ZIMBABWE’S economy is vulnerable, with its growth trends now 2% below the average of sub-Saharan Africa’s economic expansion, partly due to exchange rate misalignment, volatile weather patterns, and unsustainable fiscal deficit, a new report has revealed.

According to the 2019 Needs Assessment Report for Zimbabwe compiled by the African Development Bank, United Nations and World Bank, the country is faced with a precarious macro-fiscal environment.

“Formerly one of the most advanced economies in Sub-Saharan Africa, the Zimbabwean economy today is among the most vulnerable, with erosion of its industrial and agricultural base,” the report reads in part.

“The economic growth trend is now some two percent below the average of Sub-Saharan Africa, partly resulting from exchange rate misalignment, volatile weather patterns, and unsustainable fiscal deficit.”

The United Nations recently predicted that Zimbabwe’s economy will go down by 5,5% in 2019 and expects that it will fall by a further 2,5% in 2020.

On the other hand, the World Bank says the economy fell by 7,5% in 2019, but may rebound by 2,7% in 2020.

The government projected a 6,5% decline in 2019 and a 3% growth in 2020, but due to the looming drought, the figures might be hard to achieve.

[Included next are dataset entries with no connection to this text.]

(** [str(n)] holds digits and a sign only. *)
Lemma str_plain n : field_quoted (Fmt.str n) = false.
Proof.
  unfold Fmt.str, NilZero.string_of_int, NilZero.string_of_uint.
  destruct (Z.to_int n) as [d | d]; destruct d;
    try reflexivity; cbn [field_quoted]; rewrite uint_plain; reflexivity.
Qed.

Lemma two_digits_plain n : 0 <= n <= 99 -> field_quoted (two_digits n) = false.
Proof.
  intros H.
  assert (Hall : forallb (fun k => negb (field_quoted (two_digits k))) (seqZ 0 100)
                 = true) by (vm_compute; reflexivity).
  rewrite forallb_forall in Hall. apply Bool.negb_true_iff, Hall.
  apply list_elem_of_In, elem_of_seqZ. lia.
Qed.

Lemma four_digits_plain n : 0 <= n <= 9999 -> field_quoted (four_digits n) = false.
Proof.
  intros H.
  assert (Hall : forallb (fun k => negb (field_quoted (four_digits k))) (seqZ 0 10000)
                 = true) by (vm_compute; reflexivity).
  rewrite forallb_forall in Hall. apply Bool.negb_true_iff, Hall.
  apply list_elem_of_In, elem_of_seqZ. lia.
Qed.

Lemma iso_date_plain y m d :
  valid_ymd y m d -> field_quoted (iso_date y m d) = false.
Proof.
  intros (Hy & Hm & Hd). pose proof (days_in_month_le y m Hm).
  unfold iso_date. rewrite !field_quoted_append.
  rewrite four_digits_plain, !two_digits_plain by lia. reflexivity.
Qed.
Lemma map_mapi_idem {A : Type} (f : A -> A) (g g' : nat -> A -> A) (l : list A) (k : nat) :
  (forall i a, f (g' i (f (g i a))) = f (g i a)) ->
  map f (mapi_from k g' (map f (mapi_from k g l))) = map f (mapi_from k g l).
Proof.
  intros H. revert k. induction l as [|a l IH]; intros k; simpl; [reflexivity|].
  now rewrite H, IH.
Qed.

Lemma mapi_idem {A : Type} (g g' : nat -> A -> A) (l : list A) (k : nat) :
  (forall i a, g' i (g i a) = g i a) ->
  mapi_from k g' (mapi_from k g l) = mapi_from k g l.
Proof.
  intros H. revert k. induction l as [|a l IH]; intros k; simpl; [reflexivity|].
  now rewrite H, IH.
Qed.

Lemma car_ext (a b : t) :
  a.(position) = b.(position) -> a.(controls) = b.(controls) ->
  a.(speed) = b.(speed) -> a.(steering) = b.(steering) ->
  a.(chassisBody) = b.(chassisBody) -> a.(chassisMesh) = b.(chassisMesh) ->
  a.(carBody) = b.(carBody) -> a.(wheelPositions) = b.(wheelPositions) ->
  a.(wheelMeshes) = b.(wheelMeshes) -> a.(wheelBodies) = b.(wheelBodies) ->
  a.(frontBumper) = b.(frontBumper) ->
  a = b.
Proof.
  destruct a, b. simpl. intros. subst. reflexivity.
Qed.

Lemma wheelMeshes_reset (c : t) :
  (reset c).(wheelMeshes)
  = mapi (fun i m =>
            if (i <? List.length c.(wheelBodies))%nat
            then set_meshPosition
                   (cannonToThreeVector
                      (wheelWorldPos (set_chassisBody (reset c).(chassisBody) c) i)) m
            else m)
         c.(wheelMeshes).
Proof. reflexivity. Qed.

Lemma frontBumper_reset (c : t) :
  (reset c).(frontBumper)
  = PhysicsWorld.mkSoftBody
      (mapi (resetParticle (reset c).(chassisBody).(CANNON.position)
                           (List.length c.(frontBumper).(PhysicsWorld.particles)))
            c.(frontBumper).(PhysicsWorld.particles))
      c.(frontBumper).(PhysicsWorld.constraints).
Proof. reflexivity. Qed.
(** * The model store of ember-data: factory resolution, metadata caches,
      record instantiation and the lifecycle guards

    Shallow embedding of
    [packages/store/addon/-private/system/ds-model-store.ts].

    The store is a mutable JavaScript object whose methods read and write
    per-store caches, allocate fresh objects and may throw.  The embedding
    threads an explicit [World] (object heap, store fields, environment
    registry, event trace) through a state-and-exception monad [M]; object
    identity is the heap location. *)

From Stdlib Require Import Ascii String.
From stdpp Require Import base gmap strings list fin_maps.

Open Scope string_scope.

(** ** JavaScript values and heap objects *)

Definition loc := nat.

Inductive value :=
| VUndefined
| VNull
| VBool (b : bool)
| VNum (n : Z)
| VStr (s : string)
| VRef (l : loc)
| VStore.                      (* [this], the store itself *)

#[global] Instance value_eq_dec : EqDecision value.
Proof. solve_decision. Defined.

(** Truthiness as used by [!x], [x ? a : b] and [x || y]. *)
Definition truthy (v : value) : bool :=
  match v with
  | VUndefined | VNull => false
  | VBool b => b
  | VNum n => negb (n =? 0)%Z
  | VStr s => negb (String.eqb s "")
  | VRef _ | VStore => true
  end.

(** [v === undefined] *)
Definition is_undefined (v : value) : bool :=
  match v with VUndefined => true | _ => false end.

(** [a || b] *)
Definition js_or (a b : value) : value := if truthy a then a else b.

(** A JavaScript object used as a string-keyed map: [o[k]] is [undefined]
    for a key that was never written. *)
Definition jsIndex (o : gmap string value) (k : string) : value :=
  default VUndefined (o !! k).

Inductive object :=
| OPlain (props : gmap string value)            (* own string-keyed properties *)
| OMap (entries : list (string * value))        (* a [Map], in insertion order *)
| OShim (modelName : string)                    (* [new ShimModelClass(store, modelName)] *)
| OSchemaService                                (* [new DSModelSchemaDefinitionService(store)] *)
| ORecord (factory : loc) (props : gmap string value) (owner : value).

Record StableRecordIdentifier := { type : string; id : option string }.

Inductive error :=
| AssertionError (message : string)   (* [assert] of @ember/debug *)
| EmberError (message : string)       (* [new EmberError(message)] *)
| TypeError (message : string)        (* member access on null/undefined, call of a non-function *)
| ThrownString (s : string)           (* [throw '...'] *)
| DanglingReference (l : loc).        (* cannot arise on a well-formed heap *)

Inductive event :=
| Deprecation (message id until : string)
| FactoryLookup (normalizedModelName : string)
| Created (factory record : loc)
| Subscribed (hub : value) (identifier : StableRecordIdentifier) (record : loc).

Definition is_deprecation (e : event) : bool :=
  match e with Deprecation _ _ _ => true | _ => false end.

(** ** The world: heap, store fields, environment, trace *)

Record World := mkWorld {
  heap : list object;
  (* fields of the store object *)
  shouldAssertMethodCallsOnDestroyedStore : value;
  isDestroying : bool;
  isDestroyed : bool;
  owner : value;                                   (* what [getOwner(this)] answers *)
  _modelFactoryCache : gmap string loc;
  _relationshipsDefCache : gmap string value;
  _attributesDefCache : gmap string value;
  _schemaDefinitionService : value;
  (* the environment *)
  registry : gmap string loc;                      (* factories registered with the owner *)
  trace : list event
}.

Definition set_heap (h : list object) (w : World) : World :=
  mkWorld h (shouldAssertMethodCallsOnDestroyedStore w) (isDestroying w)
    (isDestroyed w) (owner w) (_modelFactoryCache w) (_relationshipsDefCache w)
    (_attributesDefCache w) (_schemaDefinitionService w) (registry w) (trace w).

Definition set_modelFactoryCache (c : gmap string loc) (w : World) : World :=
  mkWorld (heap w) (shouldAssertMethodCallsOnDestroyedStore w) (isDestroying w)
    (isDestroyed w) (owner w) c (_relationshipsDefCache w)
    (_attributesDefCache w) (_schemaDefinitionService w) (registry w) (trace w).

Definition set_relationshipsDefCache (c : gmap string value) (w : World) : World :=
  mkWorld (heap w) (shouldAssertMethodCallsOnDestroyedStore w) (isDestroying w)
    (isDestroyed w) (owner w) (_modelFactoryCache w) c
    (_attributesDefCache w) (_schemaDefinitionService w) (registry w) (trace w).

Definition set_attributesDefCache (c : gmap string value) (w : World) : World :=
  mkWorld (heap w) (shouldAssertMethodCallsOnDestroyedStore w) (isDestroying w)
    (isDestroyed w) (owner w) (_modelFactoryCache w) (_relationshipsDefCache w)
    c (_schemaDefinitionService w) (registry w) (trace w).

Definition set_schemaDefinitionService (s : value) (w : World) : World :=
  mkWorld (heap w) (shouldAssertMethodCallsOnDestroyedStore w) (isDestroying w)
    (isDestroyed w) (owner w) (_modelFactoryCache w) (_relationshipsDefCache w)
    (_attributesDefCache w) s (registry w) (trace w).

Definition set_trace (t : list event) (w : World) : World :=
  mkWorld (heap w) (shouldAssertMethodCallsOnDestroyedStore w) (isDestroying w)
    (isDestroyed w) (owner w) (_modelFactoryCache w) (_relationshipsDefCache w)
    (_attributesDefCache w) (_schemaDefinitionService w) (registry w) t.


(** Appending events to the trace is the only effect of logging. *)
Definition emit (es : list event) (w : World) : World :=
  set_trace (trace w ++ es) w.

(** ** The state-and-exception monad *)

Inductive Result (A : Type) :=
| Ok (a : A)
| Throw (e : error).
Arguments Ok {A} a.
Arguments Throw {A} e.

Definition M (A : Type) : Type := World → Result A * World.

#[global] Instance M_ret : MRet M := λ A a w, (Ok a, w).
#[global] Instance M_bind : MBind M := λ A B f m w,
  match m w with
  | (Ok a, w') => f a w'
  | (Throw e, w') => (Throw e, w')
  end.

Definition throw {A} (e : error) : M A := λ w, (Throw e, w).
Definition getWorld : M World := λ w, (Ok w, w).
Definition modify (f : World → World) : M unit := λ w, (Ok tt, f w).
Definition log (e : event) : M unit := modify (emit [e]).

(** [Object.create(null)], [new C(...)]: a fresh location at the end of the heap. *)
Definition alloc (o : object) : M loc := λ w,
  (Ok (length (heap w)), set_heap (heap w ++ [o]) w).

(** Reading a member, [o.k] or [get(o, 'k')], off the heap.  The members of
    a [ShimModelClass] instance are defined in [model/shim-model-class.ts],
    outside the modelled file; they are taken as the parameter [shimGet].
    A member read this way is plain data: it answers a value, or throws,
    without running store code.  The one member of a stand-in read by the
    modelled file that runs store code, [relationshipsByName], is read with
    [getRelationshipsByName] below. *)
Definition readMember (shimGet : string → string → Result value)
    (h : list object) (v : value) (k : string) : Result value :=
  match v with
  | VUndefined | VNull =>
      Throw (TypeError ("Cannot read property '" +:+ k +:+ "' of undefined or null"))
  | VRef l =>
      match h !! l with
      | Some (OPlain p) => Ok (jsIndex p k)
      | Some (ORecord _ p _) => Ok (jsIndex p k)
      | Some (OShim n) => shimGet n k
      | Some (OMap _) | Some OSchemaService => Ok VUndefined
      | None => Throw (DanglingReference l)
      end
  | VBool _ | VNum _ | VStr _ | VStore => Ok VUndefined
  end.

Arguments readMember : simpl never.

Definition getMemberWith (shimGet : string → string → Result value)
    (v : value) (k : string) : M value := λ w,
  (readMember shimGet (heap w) v k, w).

(** [o[k] = v] on a heap object that carries own properties. *)
Definition setProperty (l : loc) (k : string) (v : value) : M unit := λ w,
  match heap w !! l with
  | Some (OPlain p) => (Ok tt, set_heap (<[l := OPlain (<[k := v]> p)]> (heap w)) w)
  | Some (ORecord f p o) => (Ok tt, set_heap (<[l := ORecord f (<[k := v]> p) o]> (heap w)) w)
  | Some _ => (Ok tt, w)
  | None => (Throw (DanglingReference l), w)
  end.

Fixpoint forEachEntry (callback : value → string → M unit)
    (entries : list (string * value)) : M unit :=
  match entries with
  | [] => mret tt
  | (name, meta) :: rest => callback meta name ;; forEachEntry callback rest
  end.

(** [m.forEach((value, key) => ...)] on a value expected to be a [Map]. *)
Definition mapForEach (m : value) (callback : value → string → M unit) : M unit :=
  match m with
  | VRef l =>
      w ← getWorld;
      match heap w !! l with
      | Some (OMap entries) => forEachEntry callback entries
      | Some _ => throw (TypeError "forEach is not a function")
      | None => throw (DanglingReference l)
      end
  | VUndefined | VNull => throw (TypeError "Cannot read property 'forEach' of undefined or null")
  | _ => throw (TypeError "forEach is not a function")
  end.

(** [m.get(key)] on a value expected to be a [Map]: the first entry under
    [key], [undefined] when there is none. *)
Fixpoint entriesGet (entries : list (string * value)) (key : string) : value :=
  match entries with
  | [] => VUndefined
  | (k, v) :: rest => if String.eqb k key then v else entriesGet rest key
  end.

Definition readMapGet (h : list object) (m : value) (key : string) : Result value :=
  match m with
  | VRef l =>
      match h !! l with
      | Some (OMap entries) => Ok (entriesGet entries key)
      | Some _ => Throw (TypeError "get is not a function")
      | None => Throw (DanglingReference l)
      end
  | VUndefined | VNull => Throw (TypeError "Cannot read property 'get' of undefined or null")
  | _ => Throw (TypeError "get is not a function")
  end.

Definition mapGet (m : value) (key : string) : M value := λ w,
  (readMapGet (heap w) m key, w).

Zimbabwe had double-digit growth rates shortly after dollarisation in 2009, but confidence started to evaporate in 2012, coinciding with the commodity supercycle ending, which particularly hit the mining sector and the investment-to-GDP ratio declined sharply.

The report noted that bank lending recovered dramatically after dollarisation, but poor investment choices led to a sharp increase in non-performing loans that reached over 20% of the loan portfolio in September 2014.

It said the decline in Zimbabwe’s growth coincided with a gradual depreciation of the South African rand against the United States dollar, which had an immediate impact on Zimbabwe’s competitiveness.

Zimbabwe used the US dollar between 2009 and 2019 at a time when South Africa was its largest trading partner.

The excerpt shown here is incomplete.